What is behind the urge to acquire still more things? Is it the desire to display our wealth by having more toys than our friends? Will having more stuff make us feel more secure? Yes, T-shirts with cute sayings may catch our eye, but would we really wear them enough to justify their purchase? (And will the messages written across our chests be so embarrassing that we won't wear them outside our houses?) Our refrigerators can only sport just so many magnets, and our present keychains are working fine, thank you. We'd like to think that we can join the jet-setters who own more than one house, but the house we have takes up most of our time and a goodly portion of our salary. We certainly don't need more, and much of the time we don't even want it after we have it.
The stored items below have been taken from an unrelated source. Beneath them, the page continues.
(** * The column-sum range validation of the test suite

    A shallow embedding of
    [ingestion/src/metadata/test_suite/validations/column/column_values_sum_to_be_between.py]
    and the properties of its single function,
    [column_values_sum_to_be_between].

    The Python function is effectful in three ways, each modelled
    explicitly: it raises and catches exceptions (a result type with a
    bind), it calls the query runner (the runner's session is threaded
    through), and it logs (an event trace, which also records the queries
    that were issued). *)

From Stdlib Require Import ZArith String Ascii List Lia Floats.SpecFloat.
From stdpp Require Import base option list strings gmap pretty.

Local Open Scope string_scope.
Local Open Scope Z_scope.

(** ** Python strings

    A [str] is modelled by a [string]: the bytes of its UTF-8 encoding.
    The two characters the source looks for, [:] and [>], are ASCII, and
    UTF-8 never uses an ASCII byte inside the encoding of another
    character, so splitting and replacing on bytes agrees with splitting
    and replacing on code points. *)
Module PyStr.

(** [sep.join(parts)]. *)
Definition join (sep : string) (parts : list string) : string :=
  String.concat sep parts.

(** [s] has an occurrence of [sep]. *)
Definition occurs (sep s : string) : Prop :=
  exists before after, s = before +:+ sep +:+ after.

(** Puts a character in front of the first segment. *)
Definition push_front (ch : ascii) (segs : list string) : list string :=
  match segs with
  | seg :: rest => String ch seg :: rest
  | [] => [String ch EmptyString]
  end.

(** [s.split("::")]: the string is scanned from the left, every
    occurrence of the separator found that way ends a segment and the
    scan goes on behind it (so [":::"] gives [["", ":"]]). *)
Fixpoint split_colons (s : string) : list string :=
  match s with
  | EmptyString => [EmptyString]
  | String ch rest =>
      match rest with
      | String ch' rest' =>
          if Ascii.eqb ch ":" && Ascii.eqb ch' ":"
          then EmptyString :: split_colons rest'
          else push_front ch (split_colons rest)
      | EmptyString => push_front ch (split_colons rest)
      end
  end.

(** [s.replace(ch, "")] for a one-character pattern: every occurrence
    goes. *)
Fixpoint remove_char (ch : ascii) (s : string) : string :=
  match s with
  | EmptyString => EmptyString
  | String a rest =>
      if Ascii.eqb a ch then remove_char ch rest
      else String a (remove_char ch rest)
  end.

(** [ch] occurs in [s]. *)
Fixpoint mem_char (ch : ascii) (s : string) : bool :=
  match s with
  | EmptyString => false
  | String a rest => Ascii.eqb a ch || mem_char ch rest
  end.

(** [s.rstrip(ch)]: only the occurrences at the end go.  The source
    does not call it; it is what "trailing characters stripped" means,
    for comparison with [remove_char]. *)
Fixpoint rstrip_char (ch : ascii) (s : string) : string :=
  match s with
  | EmptyString => EmptyString
  | String a rest =>
      match rstrip_char ch rest with
      | EmptyString => if Ascii.eqb a ch then EmptyString else String a EmptyString
      | kept => String a kept
      end
  end.

(** [segs[-1]] for the list a split returns (it is never empty). *)
Definition last_segment (segs : list string) : string :=
  List.last segs EmptyString.

End PyStr.

(** ** Python values, numbers and exceptions *)
Module Py.

(** A [float] is an IEEE 754 binary64 number: a [spec_float] that is
    valid for precision 53 and maximal exponent 1024. *)
Definition prec : Z := 53.
Definition emax : Z := 1024.

(** The values a result row or the validator's locals hold. Other
    DB-API types (Decimal, ...) are not modelled. *)
Inductive PyVal : Type :=
| PyNone
| PyInt (z : Z)
| PyFloat (x : spec_float)
| PyStr (s : string).

(** The classes of the exceptions that occur. Every one of them is a
    subclass of [Exception]; [RunnerError] stands for the class of
    whatever the query runner raised. Exceptions outside [Exception]
    (KeyboardInterrupt, SystemExit) are not modelled. *)
Inductive ExcClass : Type :=
| ValueError
| TypeError
| StopIteration
| RunnerError.

(** An exception object: its class and [str(err)]. *)
Record PyExc : Type := mkExc { exc_class : ExcClass; exc_str : string }.

(** The result of an expression that may raise. *)
Inductive Res (E A : Type) : Type :=
| Ok (a : A)
| Raise (e : E).
Arguments Ok {E A} a.
Arguments Raise {E A} e.

Definition bind {E A B} (m : Res E A) (k : A -> Res E B) : Res E B :=
  match m with
  | Ok a => k a
  | Raise e => Raise e
  end.

(** The number a float or an integer stands for: a dyadic rational
    [m * 2^e], an infinity, or not a number. Both signed zeros are
    zero. *)
Inductive Extended : Type :=
| NaN
| Inf (neg : bool)
| Dyadic (m e : Z).

Definition float_value (x : spec_float) : Extended :=
  match x with
  | S754_nan => NaN
  | S754_infinity neg => Inf neg
  | S754_zero _ => Dyadic 0 0
  | S754_finite neg m e => Dyadic (if neg then Z.neg m else Z.pos m) e
  end.

Definition int_value (z : Z) : Extended := Dyadic z 0.

(** The ordering of two numbers, [None] when one of them is a NaN.
    Python orders floats as IEEE 754 does, and an [int] and a [float]
    by their exact values, without rounding the integer. *)
Definition num_cmp (a b : Extended) : option comparison :=
  match a, b with
  | NaN, _ | _, NaN => None
  | Inf na, Inf nb =>
      Some (if na then (if nb then Eq else Lt) else (if nb then Gt else Eq))
  | Inf na, Dyadic _ _ => Some (if na then Lt else Gt)
  | Dyadic _ _, Inf nb => Some (if nb then Gt else Lt)
  | Dyadic ma ea, Dyadic mb eb =>
      let e := Z.min ea eb in
      Some (ma * 2 ^ (ea - e) ?= mb * 2 ^ (eb - e))
  end.

(** The number a value is, if it is one. *)
Definition number (v : PyVal) : option Extended :=
  match v with
  | PyInt z => Some (int_value z)
  | PyFloat x => Some (float_value x)
  | PyNone | PyStr _ => None
  end.

(** The ordering of a float [x] and a value, float on the left. An
    ordering comparison of a float with [None] or a [str] raises
    TypeError. *)
Definition float_cmp_val (x : spec_float) (v : PyVal)
  : Res ExcClass (option comparison) :=
  match number v with
  | Some b => Ok (num_cmp (float_value x) b)
  | None => Raise TypeError
  end.

(** The same with the value on the left. *)
Definition val_cmp_float (v : PyVal) (y : spec_float)
  : Res ExcClass (option comparison) :=
  match number v with
  | Some a => Ok (num_cmp a (float_value y))
  | None => Raise TypeError
  end.

Definition is_le (c : option comparison) : bool :=
  match c with
  | Some Lt | Some Eq => true
  | _ => false
  end.

Definition is_eq (c : option comparison) : bool :=
  match c with
  | Some Eq => true
  | _ => false
  end.

(** [x <= v], [v <= y] and [x == v]. *)
Definition float_le_val (x : spec_float) (v : PyVal) : Res ExcClass bool :=
  bind (float_cmp_val x v) (fun c => Ok (is_le c)).

Definition val_le_float (v : PyVal) (y : spec_float) : Res ExcClass bool :=
  bind (val_cmp_float v y) (fun c => Ok (is_le c)).

(** [x == v] never raises: values of unrelated types are unequal. *)
Definition float_eq_val (x : spec_float) (v : PyVal) : bool :=
  match float_cmp_val x v with
  | Ok c => is_eq c
  | Raise _ => false
  end.

(** [v == y], the value on the left. *)
Definition val_eq_float (v : PyVal) (y : spec_float) : bool :=
  match val_cmp_float v y with
  | Ok c => is_eq c
  | Raise _ => false
  end.

(** The chained comparison [lo <= v <= hi], that is
    [lo <= v and v <= hi]: the second comparison is evaluated only when
    the first is true. *)
Definition between (lo : spec_float) (v : PyVal) (hi : spec_float)
  : Res ExcClass bool :=
  bind (float_le_val lo v) (fun b =>
    if b then val_le_float v hi else Ok false).
(** C7 on the small instance: started from a checkpoint, the agent holds the
    checkpoint's tensor, is pretrained, and its first training call runs
    [_num_train_steps = 2] updates and returns. *)
Lemma checkpoint_skips_pretraining_witness :
  exists w0,
    Demo.startup Demo.cfg (Some Demo.latest) = Ok w0
    /\ pretrained (agent w0) = true
    /\ get_state_dict (agent w0) !! "actor.weight"%string
       = Some [Byte.x02; Byte.x03]
    /\ is_ok (Demo.call tt [false] None true w0).1 = true
    /\ exists new,
        trace (Demo.call tt [false] None true w0).2 = trace w0 ++ new
        /\ n_updates new = 2%nat.
Proof.
  eexists. split; [vm_compute; reflexivity|].
  lazymatch goal with
  | |- pretrained (agent ?W0) = true /\ _ =>
      assert (main_startup Demo.models_new tt tt Demo.cfg 0 0%nat (Some Demo.latest)
              = Ok W0) as Hs by (vm_compute; reflexivity);
      assert (no_update_count_metric Demo.world_model_train Demo.actor_critic_train)
        as Hclean;
      [ split; intros m x Hin; vm_compute in Hin;
        repeat (apply elem_of_cons in Hin as [Hin|Hin]; [discriminate Hin|]);
        by apply elem_of_nil in Hin
      | destruct (checkpoint_skips_pretraining
                    Demo.models_new Demo.world_model_train Demo.actor_critic_train
                    Demo.policy Demo.dataset_next tt tt Demo.cfg 0 0%nat
                    (Some Demo.latest) W0 W0 tt [false] None
                    Hclean Hs (rtc_refl _ _))
          as [(new & Ht & Hp & Hload & Hn & Hret) _] ]
  end.
  split; [exact Hp|]. split.
  - apply Hload; [vm_compute; reflexivity|].
    apply elem_of_dom. eexists. vm_compute. reflexivity.
  - split; [apply Hret; vm_compute; congruence|].
    exists new. split; [exact Ht | exact Hn].
Defined.



(** C9 on the small instance. *)
Lemma scalars_are_means_since_last_write_witness :
  exists w0,
    Demo.startup Demo.cfg None = Ok w0
    /\ forall pre name v post,
        trace (Demo.call tt [false] None true w0).2 = pre ++ EvScalar name v :: post ->
        name <> "update_count"%string ->
        v = np_mean (AccList (pending name pre)).
Proof.
  eexists. split; [vm_compute; reflexivity|].
  lazymatch goal with
  | |- forall pre name v post, trace (Demo.call _ _ _ _ ?W0).2 = _ -> _ =>
      assert (main_startup Demo.models_new tt tt Demo.cfg 0 0%nat None = Ok W0) as Hs
        by (vm_compute; reflexivity);
      exact (proj1 (scalars_are_means_since_last_write
                  Demo.models_new Demo.world_model_train Demo.actor_critic_train
                  Demo.policy Demo.dataset_next tt tt Demo.cfg 0 0%nat None
                  W0 W0 tt [false] None true Hs (rtc_refl _ _)))
  end.
Defined.

(** C9 as stated fails for the update count: the first call runs two
    updates and records the counts 1 and 2 under ["update_count"], whose
    mean is 3/2; the scalar reported is 2. *)
Lemma update_count_is_not_a_mean :
  exists r w pre post,
    Demo.first_call = Some (r, w)
    /\ trace w = pre ++ EvScalar "update_count" (Fl 2) :: post
    /\ pending "update_count" pre = [1%Q; 2%Q]
    /\ np_mean (AccList (pending "update_count" pre)) = Fl (3 # 2)
    /\ Fl 2 <> Fl (3 # 2).
Proof.
  eexists _, _,
    [EvNext 0%nat; EvWorldTrain 0%nat 0%nat; EvActorTrain 0%nat;
     EvRecord "kl" 0; EvRecord "actor_loss" (1 # 2); EvRecord "update_count" 1;
     EvNext 1%nat; EvWorldTrain 1%nat 1%nat; EvActorTrain 1%nat;
     EvRecord "kl" 1; EvRecord "actor_loss" (1 # 2); EvRecord "update_count" 2;
     EvScalar "kl" (Fl (1 # 2)); EvScalar "actor_loss" (Fl (4 # 8))],
    [EvWrite; EvPolicy true true].
  split; [vm_compute; reflexivity|]. split; [vm_compute; reflexivity|].
  split; [vm_compute; reflexivity|]. split; [vm_compute; reflexivity | discriminate].
Qed.

(** The first call trains twice, the world model before the actor-critic
    each time. *)
Example first_call_trace :
  exists r w,
    Demo.first_call = Some (r, w)
    /\ filter (fun e => is_train_event e = true) (trace w)
       = [EvNext 0%nat; EvWorldTrain 0%nat 0%nat; EvActorTrain 0%nat;
          EvNext 1%nat; EvWorldTrain 1%nat 1%nat; EvActorTrain 1%nat].
Proof. eexists _, _. split; [vm_compute; reflexivity|]. vm_compute; reflexivity. Qed.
This tendency to accumulate material possessions has led to a veritable explosion of storage businesses, so we can stash what we have bought but cannot accommodate in our houses. After 50+ years of living, I have come to the realization that unused items create clutter--both in our houses and in our minds. I am no longer feeling guilty about not supporting the American economy if I don't buy something. I've resolved only to buy things I like and will use. Maybe then my kids won't have to sort through the detritus of stuff I've left behind to find the meaningful.